The Sales audio Call Analyzer Agent extracts insights from sales conversations using audio transcription, web scraping, and LLM-powered analysis — delivering structured, actionable feedback to sales teams.

Developer Guide :

Agent Modes & Services

ServiceInput TypeDescription
Audio ServiceUploaded .mp3, .wav, etc.Upload a recorded sales call and analyze via LLM.
Phantom ServiceFathom/Zoom URLExtract transcript using a headless browser (Playwright).
Transcript ServicePlain text transcriptAnalyze a pre-written transcript directly.
All services support optional supplemental data via:
  • Uploaded documents (.docx, .pdf, .txt)
  • Website URL

Flow 1: Audio Service

** Purpose:** Analyze uploaded sales call recordings.
1.  Initialize LLM

2.  Upload audio to Gemini Files API
    → Validate file size and duration

3.  Transcribe audio using Gemini

4.  [Optional] Supplemental Input:
    ├─ If URL is provided → Scrape content
    └─ If document is uploaded → Extract text

5.  Initialize history & repository

6.  Add LLM prompt templates for sales call analysis

7.  Call LLM with:
    → Transcript + supplemental content

8.  Delete uploaded audio file (cleanup)

9.  Calculate token usage and cost

10. Store final LLM output (⚠️ not in `additional_kwargs`)

Flow 2: Phantom Service

Purpose: Analyze Fathom/Zoom URLs using Playwright.
1.  Initialize LLM

2.  Use Playwright to extract transcript from the URL

3.  [Optional] Supplemental Input:
    ├─ If another URL is provided → Scrape content
    └─ If document is uploaded → Extract text

4.  Initialize history & repository

5.  Add LLM prompt templates

6.  Call LLM with:
    → Extracted transcript + supplemental content

7.  Delete temporary files if any

8.  Calculate token usage and cost

9.  Store final response (⚠️ not in `additional_kwargs`)

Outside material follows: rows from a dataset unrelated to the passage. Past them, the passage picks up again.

(** loadContractAbi of interact-contract.js. *)
Definition loadContractAbi (dirname : jsstring) (fs : ArtifactStore.files)
    (contractName : jsstring) : completion (option json) :=
  let artifactsDir := ArtifactStore.path_join dirname (js "artifacts") in
  let artifactPath := ArtifactStore.path_join artifactsDir (contractName ++ js ".json") in
  match fs !! artifactPath with
  | None => Throw (js "Contract artifacts not found: " ++ artifactPath)
  | Some artifacts => prop artifacts (js "abi")
  end.

Section Deploy.

(** The key store, the source files, [path.basename(contractPath, '.sol')],
    the compiler (by the name of its one source), the clients of viem and
    the clock. *)
Variable getPrivateKey : completion jsstring.
Variable readFile : jsstring -> completion jsstring.
Variable basename : jsstring -> jsstring.
Variable solc_compile : jsstring -> jsstring -> completion CompilerAdapter.solc_output.
Variable account : Type.
Variable privateKeyToAccount : jsstring -> completion account.
Variable walletDeployContract :
  account -> json -> jsstring -> list json -> option Z -> completion jsstring.
Variable waitForTransactionReceipt : jsstring -> completion DeploymentExecutor.receipt.
Variable now : jsstring.

Definition check_errors (output : CompilerAdapter.solc_output) : completion unit :=
  match CompilerAdapter.errors output with
  | Some ds =>
      if Nat.ltb 0 (length (List.filter CompilerAdapter.is_error ds))
      then Throw (js "Contract compilation failed")
      else Return tt
  | None => Return tt
  end.

(** [output.contracts[contractName][contractName]]: the file is named as
    the contract, without extension.  For a name that every object
    inherits and the output does not hold, [output.contracts[contractName]]
    is the inherited member, and its member of the same name is a function
    again, but for [__proto__], where it is the prototype of
    [Object.prototype]: null. *)
Definition lookup_contract (output : CompilerAdapter.solc_output) (contractName : jsstring)
    : completion (member CompilerAdapter.contract_output) :=
  match CompilerAdapter.contracts output with
  | None =>
      Throw (js "Cannot read properties of undefined (reading '" ++ contractName ++ js "')")
  | Some files =>
      match get contractName files with
      | Own cs => Return (get contractName cs)
      | Inherited =>
          if jsstring_eqb contractName (js "__proto__")
          then Return Missing
          else Return Inherited
      | Missing =>
          Throw (js "Cannot read properties of undefined (reading '" ++ contractName
                 ++ js "')")
      end
  end.

(** compileContract of deploy-contract.js.  An inherited member passes the
    check [!contractOutput] and has no [evm]: reading its bytecode is a
    TypeError. *)
Definition compileContract (contractPath : jsstring) : completion compiled :=
  bind (readFile contractPath) (fun contractSource =>
  let contractName := basename contractPath in
  bind (solc_compile contractName contractSource) (fun output =>
  bind (check_errors output) (fun _ =>
  bind (lookup_contract output contractName) (fun found =>
  match found with
  | Own contractOutput =>
      Return {| name := contractName;
                abi := CompilerAdapter.abi contractOutput;
                bytecode := js "0x" ++ CompilerAdapter.bytecode_object contractOutput |}
  | Inherited => Throw (js "Cannot read properties of undefined (reading 'bytecode')")
  | Missing => Throw (js "Contract " ++ contractName ++ js " not found in compiled output")
  end)))).

(** The steps of deployContract before the artifact is saved. *)
Definition deploy_steps (contractPath : jsstring) (constructorArgs : list json)
    : completion (compiled * jsstring * jsstring) :=
  bind getPrivateKey (fun privateKey =>
  bind (compileContract contractPath) (fun c =>
  let normalizedKey := DeploymentExecutor.normalizeKey privateKey in
  bind (privateKeyToAccount (js "0x" ++ normalizedKey)) (fun account0 =>
  bind (walletDeployContract account0 (abi c) (bytecode c) constructorArgs None) (fun hash =>
  bind (waitForTransactionReceipt hash) (fun receipt =>
  if DeploymentExecutor.no_address receipt
  then Throw (js "Contract deployment failed - no contract address in receipt")
  else Return (c, DeploymentExecutor.address_of receipt, hash)))))).

(** The file system of Node. *)
Variable disk : Type.
Variable node_fs : FileSystem.calls disk.

(** deployContract of deploy-contract.js.  The artifact step is inside the
    try block: an error of the file system is thrown again as it is. *)
Definition deployContract (dirname : jsstring) (fs : disk)
    (contractPath : jsstring) (constructorArgs : list json)
    : disk * completion deployed :=
  match deploy_steps contractPath constructorArgs with
  | Throw e => (fs, Throw e)
  | Return (c, contractAddress, hash) =>
      let artifactsDir := ArtifactStore.path_join dirname (js "artifacts") in
      let artifactPath := ArtifactStore.path_join artifactsDir (name c ++ js ".json") in
      let saved :=
        FileSystem.save_document node_fs fs artifactsDir artifactPath
          (artifact (name c) (abi c) contractAddress now) in
      match snd saved with
      | Throw e => (fst saved, Throw e)
      | Return _ =>
          (fst saved,
           Return {| d_name := name c; d_address := contractAddress;
                     d_transactionHash := hash; d_artifactPath := artifactPath |})
      end
  end.

End Deploy.

End DeployContractJs.

(** ** sendTokens of simple-mcp-plugin-v2.cjs and the handler of the first
    multi-tool plugin *)

Module TokenTools.
Import TokenTransfer.

(** [r.txHash] and [r.error] as conditions: set and not empty. *)
Definition has_hash (e : entry) : bool :=
  match txHash e with Some (_ :: _) => true | _ => false end.

Definition has_message (e : entry) : bool :=
  match error e with Some (_ :: _) => true | _ => false end.

(** The amount of a request: a string or a number (an integer here). *)
Inductive amount_input :=
| AmountString (s : jsstring)
| AmountNumber (n : Z).

(** What a handler answers: the value of sendTokens, or a failure with an
    error text. *)
Inductive answer :=
| Sent (b : batch)
| Failed (message : jsstring).

Section Network.

Variable isAddress : jsstring -> bool.
Variable newWallet : option jsstring -> completion jsstring.
Variable chain : Type.
Variable tx : Type.
Variable transfer : chain -> jsstring -> Z -> chain * completion tx.
Variable wait : chain -> tx -> chain * completion jsstring.
Variable parseUnits18 : jsstring -> completion Z.
Variable toBigInt : jsstring -> completion Z.

(** sendTokens of simple-mcp-plugin-v2.cjs checks each recipient with
    [ethers.isAddress] only, which is false on a value that is not a
    string. *)
Fixpoint check_addresses (recipients : list js_value) : completion (list jsstring) :=
  match recipients with
  | [] => Return []
  | JsString s :: rest =>
      if isAddress s
      then bind (check_addresses rest) (fun ss => Return (s :: ss))
      else Throw (js "Invalid recipient address: " ++ s)
  | v :: _ => Throw (js "Invalid recipient address: " ++ show v)
  end.

Definition validate (tokenAddress : jsstring) (recipients : list js_value) (amount : Z)
    : completion (list jsstring) :=
  if bad_token isAddress tokenAddress
  then Throw (js "Invalid token address: " ++ tokenAddress)
  else match recipients with
  | [] => Throw (js "Recipients must be a non-empty array of addresses")
  | _ =>
      bind (check_addresses recipients) (fun checked =>
      if (amount <=? 0)%Z
      then Throw (js "Amount must be greater than 0")
      else Return checked)
  end.

(** The loop, which pushes every outcome to one array. *)
Fixpoint transfer_results (w : world chain) (recipients : list jsstring) (amount : Z)
    (results : list entry) : world chain * list entry :=
  match recipients with
  | [] => (w, results)
  | recipient :: rest =>
      match attempt chain tx transfer wait w recipient amount with
      | (w', Return hash) =>
          transfer_results w' rest amount (results ++ [sent_entry recipient hash])
      | (w', Throw e) =>
          transfer_results w' rest amount (results ++ [failed_entry recipient e])
      end
  end.

Definition sendTokens (PRIVATE_KEY : option jsstring) (w : world chain)
    (tokenAddress : jsstring) (recipients : list js_value) (amount : Z)
    : world chain * completion batch :=
  match validate tokenAddress recipients amount with
  | Throw e => (w, Throw e)
  | Return checked =>
      match newWallet PRIVATE_KEY with
      | Throw e => (w, Throw e)
      | Return _ =>
          let '(w', results) := transfer_results w checked amount [] in
          let successful := List.filter has_hash results in
          let failed := List.filter has_message results in
          match successful with
          | [] => (w', Throw (js "All transfers failed"))
          | _ =>
              (w', Return {| success := true;
                             sent := List.filter has_hash results;
                             failed := match failed with [] => None | _ => Some failed end |})
          end
      end
  end.

(** The send-token handler of the first multi-tool plugin (unnamed part
    11), for an input that has passed the schema of the tool: a string
    amount in scientific or decimal notation is read with 18 decimals, any
    other string with [BigInt]. *)
Definition convert_amount (amount : amount_input) : completion Z :=
  match amount with
  | AmountString s =>
      if includes s (js "e") || includes s (js ".") then parseUnits18 s else toBigInt s
  | AmountNumber n => Return n
  end.

Definition send_token_v1 (w : world chain) (tokenAddress : jsstring)
    (recipients : list js_value) (amount : amount_input) : world chain * answer :=
  match tokenAddress with
  | [] => (w, Failed (js "Missing required parameters: tokenAddress, recipients, and amount"))
  | _ =>
      match convert_amount amount with
      | Throw e => (w, Failed (js "Invalid amount format: " ++ e))
      | Return a =>
          match sendTokens_v1 isAddress chain tx transfer wait w tokenAddress recipients a with
          | (w', Return result) => (w', Sent result)
          | (w', Throw e) => (w', Failed (js "Token transfer failed: " ++ e))
          end
      end
  end.

End Network.

End TokenTools.

(** ** check-contract-version.js *)

Module VersionCheck.
Import VersionNormalizer.

Fixpoint drop_spaces (s : jsstring) : jsstring :=
  match s with
  | c :: s' => if is_space c then drop_spaces s' else s
  | [] => []
  end.

(** [String.prototype.trim] *)
Definition trim (s : jsstring) : jsstring := rev (drop_spaces (rev (drop_spaces s))).

(** The result of checkVersion; a field that is not set is [None].  The
    field [fix] of the source is [fix_] here. *)
Record check_result := {
  valid : bool;
  error : option jsstring;
  fix_ : option jsstring;
  currentVersion : option jsstring;
  version : option jsstring
}.

Definition checkVersion (source : js_value) : check_result :=
  match usable source with
  | None =>
      {| valid := false;
         error := Some (js "Invalid input: source code must be a string");
         fix_ := None; currentVersion := None; version := None |}
  | Some s =>
      match pragmaMatch s with
      | None =>
          {| valid := false;
             error := Some (js "No pragma solidity statement found in contract");
             fix_ := Some (js "Add: pragma solidity 0.8.28;");
             currentVersion := None; version := None |}
      | Some capture =>
          let versionSpecifier := trim capture in
          if jsstring_eqb versionSpecifier (js "0.8.28")
          then {| valid := true; error := None; fix_ := None; currentVersion := None;
                  version := Some (js "0.8.28") |}
          else
            let replace_it :=
              js "Replace: pragma solidity " ++ versionSpecifier
              ++ js "; with pragma solidity 0.8.28;" in
            let fix0 :=
              if startsWith versionSpecifier (js "^") then replace_it
              else if includes versionSpecifier (js " - ")
              then js "Replace version range with exact version: pragma solidity 0.8.28;"
              else if startsWith versionSpecifier (js ">=") then replace_it
              else js "Change to: pragma solidity 0.8.28;" in
            {| valid := false;
               error := Some (js "Invalid Solidity version: " ++ versionSpecifier
                              ++ js ". Monad requires exactly version 0.8.28");
               fix_ := Some fix0;
               currentVersion := Some versionSpecifier;
               version := None |}
      end
  end.

Definition fixVersion (source : js_value) : completion jsstring :=
  match usable source with
  | None => Throw (js "Invalid input: source code must be a string")
  | Some s =>
      match pragmaMatch s with
      | Some _ => Return (replace_regex pragmaRegex pragmaGroups s requiredPragma)
      | None =>
          match spdxMatch s with
          | Some m => Return (replace_string s m (m ++ js "\npragma solidity 0.8.28;\n"))
          | None => Return (js "pragma solidity 0.8.28;\n\n" ++ s)
          end
      end
  end.

End VersionCheck.

(** ** More instances for the examples *)

Module MoreExamples.

(** A disk without room: a directory can be made, a write fails.  The state
    is the list of the directories made. *)
Definition fullDisk : FileSystem.calls (list jsstring) :=
  {| FileSystem.existsSync := fun d p => false;
     FileSystem.mkdirSync := fun d p => (p :: d, Return tt);
     FileSystem.writeFileSync :=
       fun d p document => (d, Throw (js "ENOSPC: no space left on device, write"));
     FileSystem.unlinkSync := fun d p => (d, Return tt) |}.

Flow 3: Transcript Service

Purpose: Analyze a pre-provided plain-text transcript.
1.  Initialize LLM

2.  [Optional] Supplemental Input:
    ├─ If a URL is provided → Scrape content
    └─ If a document is uploaded → Extract text

3.  Initialize history & repository

4.  Add LLM prompt templates

5.  Call LLM with:
    → Provided transcript + supplemental content

6.  Delete temporary file (if applicable)

7.  Calculate token usage and cost

8.  Store final response (⚠️ not in `additional_kwargs`)

Shared Components

ComponentDescription
Gemini Files APIUpload and transcribe audio using Gemini’s speech-to-text model
PlaywrightHeadless browser used to scrape and extract embedded transcript data
ScraperFetches readable text from any public webpage
Document ReaderParses .docx, .pdf, .txt, etc., and extracts clean plain text
LLM (GPT/Gemini)Analyzes call content for intent, tone, objections, and insights
Prompt TemplatesStructured prompts to guide sales-focused LLM output
Token Cost TrackerComputes total LLM tokens used and cost estimate
Response StorePersists final analysis for audit/logging (excludes additional_kwargs)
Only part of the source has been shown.